Look through the material that follows and show every line with the string "Some".

DATA EXCERPTS:

━━━━

(* ===== verification/Phys.v ===== *)
(** * Reading the memory of a process (kext/procfs_cmdline.c, kext/procfs_mem.c)

    The nodes mem, cmdline, environ and auxv read the memory of another process
    through the physical frames of its pages, one 32-bit word at a time.  The frame of
    a page and the words of physical memory are parameters ([PhysOps]); the address
    space is the same throughout one copy.  The theorem compares the copy loop, which
    works by pages and words, with a definition that reads byte after byte. *)

From S2P Require Import Prelude Kernel.

Class PhysOps := {
  pmap_t : Type;
  (** the frame of the page of an address; 0 when the page is not resident *)
  pmap_find_phys : pmap_t -> Z -> Z;
  (** the little-endian word at a 4-byte aligned physical address *)
  ml_phys_read : Z -> Z;
}.

(** The frame belongs to the page, not to the address. *)
Class PhysLaws `{PageSize} `{PhysOps} : Prop := {
  pmap_find_page pm va : pmap_find_phys pm va = pmap_find_phys pm (PAGE_SIZE * (va / PAGE_SIZE));
  pmap_find_range pm va : 0 <= pmap_find_phys pm va < 4294967296;
}.

(** The low byte of an integer ([(uint8_t)z]). *)
Definition byte_of_Z (z : Z) : Byte.byte := default Byte.x00 (Byte.of_N (Z.to_N (z mod 256))).

Section Phys.
Context `{PageSize} `{PhysOps}.

Definition ptoa_64 (ppn : Z) : Z := Z.shiftl ppn PAGE_SHIFT.

(** [do { dst[done + i] = word >> shift; shift += 8; i++; } while (shift < 32 && i < chunk);]
    with [left] for [chunk - i]; at most four passes. *)
Fixpoint read_word (fuel : nat) (word shift : Z) (left : nat) : list Byte.byte :=
  match fuel with
  | O => []
  | S fuel' =>
    let b := byte_of_Z (Z.shiftr word shift) in
    let shift := shift + 8 in
    let left := (left - 1)%nat in
    if (shift <? 32) && (0 <? left)%nat then b :: read_word fuel' word shift left else [b]
  end.

(** The loop over a chunk within a page; every pass reads at least one byte, so that
    [left] passes are enough. *)
Fixpoint read_chunk (fuel : nat) (cur : Z) (left : nat) : list Byte.byte :=
  match fuel, left with
  | _, O | O, _ => []
  | S fuel', _ =>
    let word := ml_phys_read (Z.land cur (Z.lnot 3)) in
    let bs := read_word 4 word (Z.land cur 3 * 8) left in
    bs ++ read_chunk fuel' (cur + Z.of_nat (length bs)) (left - length bs)
  end.

(** The loop over the pages; [left] is [len - done], and the bytes are what is stored
    from [dst + done] on. *)
Fixpoint copy_loop (fuel : nat) (pm : pmap_t) (va : Z) (left : nat) : list Byte.byte :=
  match fuel, left with
  | _, O | O, _ => []
  | S fuel', _ =>
    let ppn := pmap_find_phys pm va in
    if ppn =? 0 then [] else
    let pa := ptoa_64 ppn + Z.land va PAGE_MASK in
    let chunk := Z.to_nat (Z.min (PAGE_SIZE - Z.land va PAGE_MASK) (Z.of_nat left)) in
    read_chunk chunk pa chunk ++ copy_loop fuel' pm (u64 (va + Z.of_nat chunk)) (left - chunk)
  end.

(** The bytes stored at [dst]; their number is the function's result. *)
Definition procfs_copy_user_phys (pm : pmap_t) (uva : Z) (len : nat) : list Byte.byte :=
  copy_loop len pm uva len.

(** procfs_mem.c has a copy of the function. *)
Definition procfs_read_user_phys (pm : pmap_t) (uva : Z) (len : nat) : list Byte.byte :=
  copy_loop len pm uva len.

(** ** Byte by byte *)

Definition phys_byte (pa : Z) : Byte.byte :=
  byte_of_Z (Z.shiftr (ml_phys_read (4 * (pa / 4))) (8 * (pa mod 4))).

(** The byte of a process at a virtual address, if its page is resident. *)
Definition user_byte (pm : pmap_t) (va : Z) : option Byte.byte :=
  let ppn := pmap_find_phys pm va in
  if ppn =? 0 then None else Some (phys_byte (ppn * PAGE_SIZE + va mod PAGE_SIZE)).

(** The bytes from an address on, up to the first one that is not resident. *)
Fixpoint resident_bytes (pm : pmap_t) (va : Z) (n : nat) : list Byte.byte :=
  match n with
  | O => []
  | S n' => match user_byte pm va with Some b => b :: resident_bytes pm (va + 1) n' | None => [] end
  end.

(** ** The words *)

Lemma land_3 z : Z.land z 3 = z mod 4.
Proof. exact (Z.land_ones z 2 ltac:(lia)). Qed.

Lemma land_not_3 z : Z.land z (Z.lnot 3) = 4 * (z / 4).
Proof.
  change 3 with (Z.ones 2). rewrite <- Z.ldiff_land, Z.ldiff_ones_r by lia.
  rewrite Z.shiftl_mul_pow2, Z.shiftr_div_pow2 by lia. change (2 ^ 2) with 4. lia.
Qed.

Lemma read_word_spec fuel q j left :
  (j < 4)%nat -> (4 - j <= fuel)%nat -> (0 < left)%nat ->
  read_word fuel (ml_phys_read (4 * q)) (Z.of_nat j * 8) left
  = phys_byte <$> seqZ (4 * q + Z.of_nat j) (Z.of_nat (Nat.min left (4 - j))).
Proof.
  revert j left. induction fuel as [|fuel IH]; intros j left Hj Hf Hl; [lia|]. cbn [read_word].
  assert (Hb : byte_of_Z (Z.shiftr (ml_phys_read (4 * q)) (Z.of_nat j * 8)) = phys_byte (4 * q + Z.of_nat j)).
  { unfold phys_byte. rewrite (Z.mul_comm 4 q), Z.div_add_l, Z.div_small by lia.
    rewrite <- (Z.add_comm (Z.of_nat j)), Z.mod_add, Z.mod_small by lia. do 2 f_equal; [f_equal; lia|lia]. }
  rewrite Hb. replace (Z.of_nat j * 8 + 8) with (Z.of_nat (S j) * 8) by lia.
  destruct (Z.ltb_spec (Z.of_nat (S j) * 8) 32), (Nat.ltb_spec 0 (left - 1)); simpl andb; cbv iota.
  - rewrite IH by lia. rewrite (seqZ_cons (4 * q + Z.of_nat j)) by lia. rewrite fmap_cons. do 3 f_equal; lia.
  - replace (left `min` (4 - j))%nat with 1%nat by lia. done.
  - replace (left `min` (4 - j))%nat with 1%nat by lia. done.
  - replace (left `min` (4 - j))%nat with 1%nat by lia. done.
Qed.

Lemma read_chunk_spec fuel cur left : 0 <= cur -> (left <= fuel)%nat ->
  read_chunk fuel cur left = phys_byte <$> seqZ cur (Z.of_nat left).
Proof.
  revert cur left. induction fuel as [|fuel IH]; intros cur left Hc Hf.
  - replace left with 0%nat by lia. done.
  - destruct left as [|left]; [done|]. cbn [read_chunk]. rewrite land_3, land_not_3.
    pose proof (Z.mod_pos_bound cur 4). pose proof (Z.div_mod cur 4).
    rewrite <- (Z2Nat.id (cur mod 4)) by lia. rewrite (read_word_spec 4 (cur / 4) (Z.to_nat (cur mod 4)) (S left)) by lia.
    rewrite Z2Nat.id by lia. replace (4 * (cur / 4) + cur mod 4) with cur by lia.
    rewrite length_fmap, length_seqZ, Nat2Z.id.
    rewrite IH by lia. rewrite <- fmap_app. f_equal.
    set (k := (S left `min` (4 - Z.to_nat (cur mod 4)))%nat). replace (Z.of_nat (S left)) with (Z.of_nat k + Z.of_nat (S left - k)) by lia.
    by rewrite seqZ_app by lia.
Qed.

Lemma read_chunk_length fuel cur left : 0 <= cur -> (left <= fuel)%nat -> length (read_chunk fuel cur left) = left.
Proof. intros. rewrite read_chunk_spec by done. by rewrite length_fmap, length_seqZ, Nat2Z.id. Qed.

End Phys.

Section PhysFacts.
Context `{PhysLaws}.

Lemma page_mod va : Z.land va PAGE_MASK = va mod PAGE_SIZE.
Proof.
  unfold PAGE_MASK, PAGE_SIZE. assert (0 <= PAGE_SHIFT) by (destruct page_shift_cases; lia).
  rewrite <- Z.land_ones by done. f_equal. rewrite Z.ones_equiv. lia.
Qed.

Lemma ptoa_mul ppn : ptoa_64 ppn = ppn * PAGE_SIZE.
Proof. unfold ptoa_64, PAGE_SIZE. apply Z.shiftl_mul_pow2. destruct page_shift_cases; lia. Qed.

(** Reading within one resident page. *)
Lemma resident_page pm va ppn k n :
  pmap_find_phys pm va = ppn -> ppn ≠ 0 -> Z.of_nat k <= PAGE_SIZE - va mod PAGE_SIZE ->
  resident_bytes pm va (k + n)
  = (phys_byte <$> seqZ (ppn * PAGE_SIZE + va mod PAGE_SIZE) (Z.of_nat k)) ++ resident_bytes pm (va + Z.of_nat k) n.
Proof.
  intros Hp Hne. revert va Hp. induction k as [|k IH]; intros va Hp Hk.
  { simpl. by rewrite Z.add_0_r. }
  rewrite (seqZ_cons _ (Z.of_nat (S k))) by lia. cbn [Nat.add resident_bytes fmap list_fmap app]. unfold user_byte.
  rewrite Hp, (proj2 (Z.eqb_neq ppn 0)) by done. f_equal.
  destruct k as [|k]; [reflexivity|]. pose proof page_size_cases as Hps.
  assert (Hmod : (va + 1) mod PAGE_SIZE = va mod PAGE_SIZE + 1 ∧ (va + 1) / PAGE_SIZE = va / PAGE_SIZE).
  { pose proof (Z.div_mod va PAGE_SIZE). pose proof (Z.mod_pos_bound va PAGE_SIZE).
    split; symmetry; [apply (Z.mod_unique_pos _ _ (va / PAGE_SIZE))|apply (Z.div_unique_pos _ _ _ (va mod PAGE_SIZE + 1))]; lia. }
  destruct Hmod as [Hm Hd]. rewrite IH.
  - rewrite Hm. f_equal; [do 2 f_equal; lia|f_equal; lia].
  - rewrite pmap_find_page, Hd, <- pmap_find_page. done.
  - lia.
Qed.

Lemma copy_loop_spec pm fuel : forall va left,
  0 <= va -> va + Z.of_nat left <= 18446744073709551616 -> (left <= fuel)%nat ->
  copy_loop fuel pm va left = resident_bytes pm va left.
Proof.
  induction fuel as [|fuel IH]; intros va left Hva Hend Hf.
  { by replace left with 0%nat by lia. }
  destruct left as [|left]; [done|]. cbn [copy_loop]. rewrite page_mod, ptoa_mul.
  pose proof page_size_cases as Hps. pose proof (Z.mod_pos_bound va PAGE_SIZE) as Hmod.
  destruct (Z.eqb_spec (pmap_find_phys pm va) 0) as [E|Hne].
  { cbn [resident_bytes]. unfold user_byte. by rewrite E. }
  set (chunk := Z.to_nat (Z.min _ _)). pose proof (pmap_find_range pm va).
  rewrite read_chunk_spec by lia.
  replace (S left) with (chunk + (S left - chunk))%nat at 2 by lia.
  rewrite (resident_page pm va _ chunk _ eq_refl Hne) by lia. f_equal.
  destruct (decide (S left - chunk = 0)%nat) as [->|Hmore]; [by destruct fuel|].
  rewrite u64_small by lia. apply IH; lia.
Qed.

Lemma copy_user_phys_bytes_lemma pm uva len :
  0 <= uva -> uva + Z.of_nat len <= 18446744073709551616 ->
  procfs_copy_user_phys pm uva len = resident_bytes pm uva len
  ∧ procfs_read_user_phys pm uva len = resident_bytes pm uva len.
Proof. intros Hu Hl. split; by apply copy_loop_spec. Qed.

(** C18. The copy of another process's memory, by pages and 32-bit words, gives the same
    bytes as reading one byte after the other until one is not resident, for every
    alignment of the start and the end; the count it returns is their number. *)
Theorem copy_user_phys_bytes pm uva len :
  0 <= uva -> uva + Z.of_nat len <= 18446744073709551616 ->
  procfs_copy_user_phys pm uva len = resident_bytes pm uva len
  ∧ procfs_read_user_phys pm uva len = resident_bytes pm uva len.
Proof. apply copy_user_phys_bytes_lemma. Qed.

Lemma resident_bytes_length pm va n : (length (resident_bytes pm va n) <= n)%nat.
Proof. revert va. induction n as [|n IH]; intros va; simpl; [lia|]. case_match; simpl; [specialize (IH (va + 1)); lia|lia]. Qed.

(** A complete first part and the rest; an incomplete first part ends the data. *)
Lemma resident_bytes_app pm va k n :
  resident_bytes pm va (k + n) =
  if (length (resident_bytes pm va k) =? k)%nat
  then resident_bytes pm va k ++ resident_bytes pm (va + Z.of_nat k) n
  else resident_bytes pm va k.
Proof.
  revert va. induction k as [|k IH]; intros va; simpl; [by rewrite Z.add_0_r|].
  destruct (user_byte pm va) as [b|]; [|done]. cbn [length Nat.eqb]. rewrite IH.
  replace (va + 1 + Z.of_nat k) with (va + Z.pos (Pos.of_succ_nat k)) by lia.
  by destruct (length (resident_bytes pm (va + 1) k) =? k)%nat.
Qed.

End PhysFacts.

(** ** Example *)

(** Two frames: the page at 4096 is in frame 5, the page at 8192 in frame 9; a word holds
    the four low bytes of its address and the following ones. *)
#[export] Instance sample_phys : PhysOps := {|
  pmap_t := unit;
  pmap_find_phys _ va := if va / 4096 =? 1 then 5 else if va / 4096 =? 2 then 9 else 0;
  ml_phys_read pa := pa mod 256 + 256 * ((pa + 1) mod 256) + 65536 * ((pa + 2) mod 256) + 16777216 * ((pa + 3) mod 256);
|}.

#[export] Instance sample_phys_laws : @PhysLaws small_pages sample_phys.
Proof.
  split; intros pm va; unfold pmap_find_phys; simpl.
  - change (@PAGE_SIZE small_pages) with 4096. rewrite (Z.mul_comm 4096), Z.div_mul by lia. done.
  - repeat case_match; lia.
Qed.

Definition sample_pmap : @pmap_t sample_phys := tt.

Lemma copy_user_phys_bytes_witness :
  procfs_copy_user_phys sample_pmap 8189 6 = resident_bytes sample_pmap 8189 6
  ∧ procfs_read_user_phys sample_pmap 8189 6 = resident_bytes sample_pmap 8189 6.
Proof. apply (copy_user_phys_bytes sample_pmap 8189 6); lia. Defined.

(** The read crosses the page boundary in the middle of a word. *)
Example copy_crosses_page : procfs_copy_user_phys sample_pmap 8189 6 = [Byte.xfd; Byte.xfe; Byte.xff; Byte.x00; Byte.x01; Byte.x02].
Proof. vm_compute. reflexivity. Qed.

━━━━

COMPLETED EXERCISE:
  if ppn =? 0 then None else Some (phys_byte (ppn * PAGE_SIZE + va mod PAGE_SIZE)).
  | S n' => match user_byte pm va with Some b => b :: resident_bytes pm (va + 1) n' | None => [] end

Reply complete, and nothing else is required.